Task directions:
Starting at the top line, return each entry word for word.

[Dataset entries]
Variable getMarkRange : ResolvedPos -> MarkType -> option GetMarkRange.

Lemma handleClickOn_keepsFlags view pos nd nodePos event direct_ s :
  keepsFlags s (after (handleClickOn getMarkRange view pos nd nodePos event direct_) s).
Proof.
  unfold handleClickOn.
  apply bind_keepsFlags; [apply keepsFlags_refl | intros state s1].
  apply bind_keepsFlags; [apply keepsFlags_refl | intros rpos s2].
  apply bind_keepsFlags; [apply keepsFlags_refl | intros handled s3].
  apply bind_keepsFlags.
  - destruct (negb handled); [| apply keepsFlags_refl].
    apply bind_keepsFlags; [apply options_keepsFlags | intros; apply keepsFlags_refl].
  - intros returnValue s4.
    apply bind_keepsFlags; [repeat split | intros _ s5].
    apply bind_keepsFlags; [apply options_keepsFlags | intros; apply keepsFlags_refl].
Qed.

Lemma handleClickOnEach_keepsFlags view pos event targets :
  forall s, keepsFlags s (after (handleClickOnEach getMarkRange view pos event targets) s).
Proof.
  induction targets as [| t rest IH]; intros s; simpl.
  - apply keepsFlags_refl.
  - apply bind_keepsFlags; [apply handleClickOn_keepsFlags | intros r s1].
    apply bind_keepsFlags; [apply IH | intros; apply keepsFlags_refl].
Qed.
Lemma first_that_elem f l x : first_that f l = Some x → x ∈ l ∧ f x = true.
Proof.
  intros (l1 & l2 & -> & ? & _)%first_that_Some. split; [|done]. set_solver.
Qed.

Lemma first_that_is_Some f l x :
  x ∈ l → f x = true → ∃ y, first_that f l = Some y.
Proof.
  intros Hx Hf. destruct (first_that f l) eqn:E; [by eexists|].
  rewrite first_that_None, Forall_forall in E. specialize (E x Hx). congruence.
Qed.

Lemma existsb_elem (f : A → bool) l :
  existsb f l = true ↔ ∃ x, x ∈ l ∧ f x = true.
Proof. rewrite existsb_exists. setoid_rewrite list_elem_of_In. done. Qed.

Lemma existsb_false (f : A → bool) l :
  existsb f l = false ↔ ∀ x, x ∈ l → f x = false.
Proof.
  rewrite <- not_true_iff_false, existsb_elem. split.
  - intros H x Hx. destruct (f x) eqn:E; [|done]. destruct H. eauto.
  - intros H (x & Hx & Hf). rewrite H in Hf; done.
Qed.

Lemma forallb_elem (f : A → bool) l :
  forallb f l = true ↔ ∀ x, x ∈ l → f x = true.
Proof. rewrite forallb_forall. setoid_rewrite list_elem_of_In. done. Qed.

(** The first [Some] a list of options yields. *)
Fixpoint first_some (f : A → option B) (l : list A) : option B :=
  match l with
  | [] => None
  | x :: l => match f x with Some y => Some y | None => first_some f l end
  end.

Lemma first_some_elem f l y :
  first_some f l = Some y → ∃ x, x ∈ l ∧ f x = Some y.
Proof.
  induction l as [|x l IH]; simpl; [done|]. destruct (f x) eqn:E; intros H; simplify_eq.
  - exists x. set_solver.
  - destruct (IH H) as (x' & ? & ?). exists x'. set_solver.
Qed.

Lemma first_some_None f l :
  first_some f l = None ↔ ∀ x, x ∈ l → f x = None.
Proof.
  induction l as [|x l IH]; simpl; [set_solver|].
  destruct (f x) eqn:E.
  - split; [done|]. intros H. rewrite (H x) in E by set_solver. done.
  - rewrite IH. set_solver.
Qed.
End lists.

(** ** Strings *)

Section string_facts.
#[local] Open Scope string_scope.

Lemma append_nil_r (s : string) : s +++ "" = s.
Proof. induction s as [|c s IH]; simpl; [done|by rewrite IH]. Qed.

Lemma append_assoc (s t u : string) : (s +++ t) +++ u = s +++ (t +++ u).
Proof. induction s as [|c s IH]; simpl; [done|by rewrite IH]. Qed.

Lemma append_inj_l (s t u : string) : s +++ t = s +++ u → t = u.
Proof. induction s as [|c s IH]; simpl; [done|]. intros [=]. auto. Qed.

Lemma length_append (s t : string) :
  String.length (s +++ t) = (String.length s + String.length t)%nat.
Proof. induction s as [|c s IH]; simpl; [done|by rewrite IH]. Qed.

(** Go's [strings.HasPrefix]. *)
Definition has_prefix (s p : string) : bool := String.prefix p s.

Lemma has_prefix_spec s p : has_prefix s p = true ↔ ∃ t, s = p +++ t.
Proof.
  unfold has_prefix. split.
  - revert s. induction p as [|c p IH]; intros s; simpl; [eauto|].
    destruct s as [|c' s]; simpl; [done|]. destruct (ascii_dec c c') as [->|]; [|done].
    intros (t & ->)%IH. eauto.
  - intros (t & ->). induction p as [|c p IH]; simpl; [by destruct t|].
    destruct (ascii_dec c c); [done|congruence].
Qed.

Lemma list_ascii_append s t :
  String.list_ascii_of_string (s +++ t)
  = (String.list_ascii_of_string s ++ String.list_ascii_of_string t)%list.
Proof. induction s as [|c s IH]; simpl; [done|by rewrite IH]. Qed.
End string_facts.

Response area:
Variable getMarkRange : ResolvedPos -> MarkType -> option GetMarkRange.

Lemma handleClickOn_keepsFlags view pos nd nodePos event direct_ s :
  keepsFlags s (after (handleClickOn getMarkRange view pos nd nodePos event direct_) s).
Proof.
  unfold handleClickOn.
  apply bind_keepsFlags; [apply keepsFlags_refl | intros state s1].
  apply bind_keepsFlags; [apply keepsFlags_refl | intros rpos s2].
  apply bind_keepsFlags; [apply keepsFlags_refl | intros handled s3].
  apply bind_keepsFlags.
  - destruct (negb handled); [| apply keepsFlags_refl].
    apply bind_keepsFlags; [apply options_keepsFlags | intros; apply keepsFlags_refl].
  - intros returnValue s4.
    apply bind_keepsFlags; [repeat split | intros _ s5].
    apply bind_keepsFlags; [apply options_keepsFlags | intros; apply keepsFlags_refl].
Qed.

Lemma handleClickOnEach_keepsFlags view pos event targets :
  forall s, keepsFlags s (after (handleClickOnEach getMarkRange view pos event targets) s).
Proof.
  induction targets as [| t rest IH]; intros s; simpl.
  - apply keepsFlags_refl.
  - apply bind_keepsFlags; [apply handleClickOn_keepsFlags | intros r s1].
    apply bind_keepsFlags; [apply IH | intros; apply keepsFlags_refl].
Qed.
Lemma first_that_elem f l x : first_that f l = Some x → x ∈ l ∧ f x = true.
Proof.
  intros (l1 & l2 & -> & ? & _)%first_that_Some. split; [|done]. set_solver.
Qed.

Lemma first_that_is_Some f l x :
  x ∈ l → f x = true → ∃ y, first_that f l = Some y.
Proof.
  intros Hx Hf. destruct (first_that f l) eqn:E; [by eexists|].
  rewrite first_that_None, Forall_forall in E. specialize (E x Hx). congruence.
Qed.

Lemma existsb_elem (f : A → bool) l :
  existsb f l = true ↔ ∃ x, x ∈ l ∧ f x = true.
Proof. rewrite existsb_exists. setoid_rewrite list_elem_of_In. done. Qed.

Lemma existsb_false (f : A → bool) l :
  existsb f l = false ↔ ∀ x, x ∈ l → f x = false.
Proof.
  rewrite <- not_true_iff_false, existsb_elem. split.
  - intros H x Hx. destruct (f x) eqn:E; [|done]. destruct H. eauto.
  - intros H (x & Hx & Hf). rewrite H in Hf; done.
Qed.

Lemma forallb_elem (f : A → bool) l :
  forallb f l = true ↔ ∀ x, x ∈ l → f x = true.
Proof. rewrite forallb_forall. setoid_rewrite list_elem_of_In. done. Qed.

(** The first [Some] a list of options yields. *)
Fixpoint first_some (f : A → option B) (l : list A) : option B :=
  match l with
  | [] => None
  | x :: l => match f x with Some y => Some y | None => first_some f l end
  end.

Lemma first_some_elem f l y :
  first_some f l = Some y → ∃ x, x ∈ l ∧ f x = Some y.
Proof.
  induction l as [|x l IH]; simpl; [done|]. destruct (f x) eqn:E; intros H; simplify_eq.
  - exists x. set_solver.
  - destruct (IH H) as (x' & ? & ?). exists x'. set_solver.
Qed.

Lemma first_some_None f l :
  first_some f l = None ↔ ∀ x, x ∈ l → f x = None.
Proof.
  induction l as [|x l IH]; simpl; [set_solver|].
  destruct (f x) eqn:E.
  - split; [done|]. intros H. rewrite (H x) in E by set_solver. done.
  - rewrite IH. set_solver.
Qed.
End lists.

(** ** Strings *)

Section string_facts.
#[local] Open Scope string_scope.

Lemma append_nil_r (s : string) : s +++ "" = s.
Proof. induction s as [|c s IH]; simpl; [done|by rewrite IH]. Qed.

Lemma append_assoc (s t u : string) : (s +++ t) +++ u = s +++ (t +++ u).
Proof. induction s as [|c s IH]; simpl; [done|by rewrite IH]. Qed.

Lemma append_inj_l (s t u : string) : s +++ t = s +++ u → t = u.
Proof. induction s as [|c s IH]; simpl; [done|]. intros [=]. auto. Qed.

Lemma length_append (s t : string) :
  String.length (s +++ t) = (String.length s + String.length t)%nat.
Proof. induction s as [|c s IH]; simpl; [done|by rewrite IH]. Qed.

(** Go's [strings.HasPrefix]. *)
Definition has_prefix (s p : string) : bool := String.prefix p s.

Lemma has_prefix_spec s p : has_prefix s p = true ↔ ∃ t, s = p +++ t.
Proof.
  unfold has_prefix. split.
  - revert s. induction p as [|c p IH]; intros s; simpl; [eauto|].
    destruct s as [|c' s]; simpl; [done|]. destruct (ascii_dec c c') as [->|]; [|done].
    intros (t & ->)%IH. eauto.
  - intros (t & ->). induction p as [|c p IH]; simpl; [by destruct t|].
    destruct (ascii_dec c c); [done|congruence].
Qed.

Lemma list_ascii_append s t :
  String.list_ascii_of_string (s +++ t)
  = (String.list_ascii_of_string s ++ String.list_ascii_of_string t)%list.
Proof. induction s as [|c s IH]; simpl; [done|by rewrite IH]. Qed.
End string_facts.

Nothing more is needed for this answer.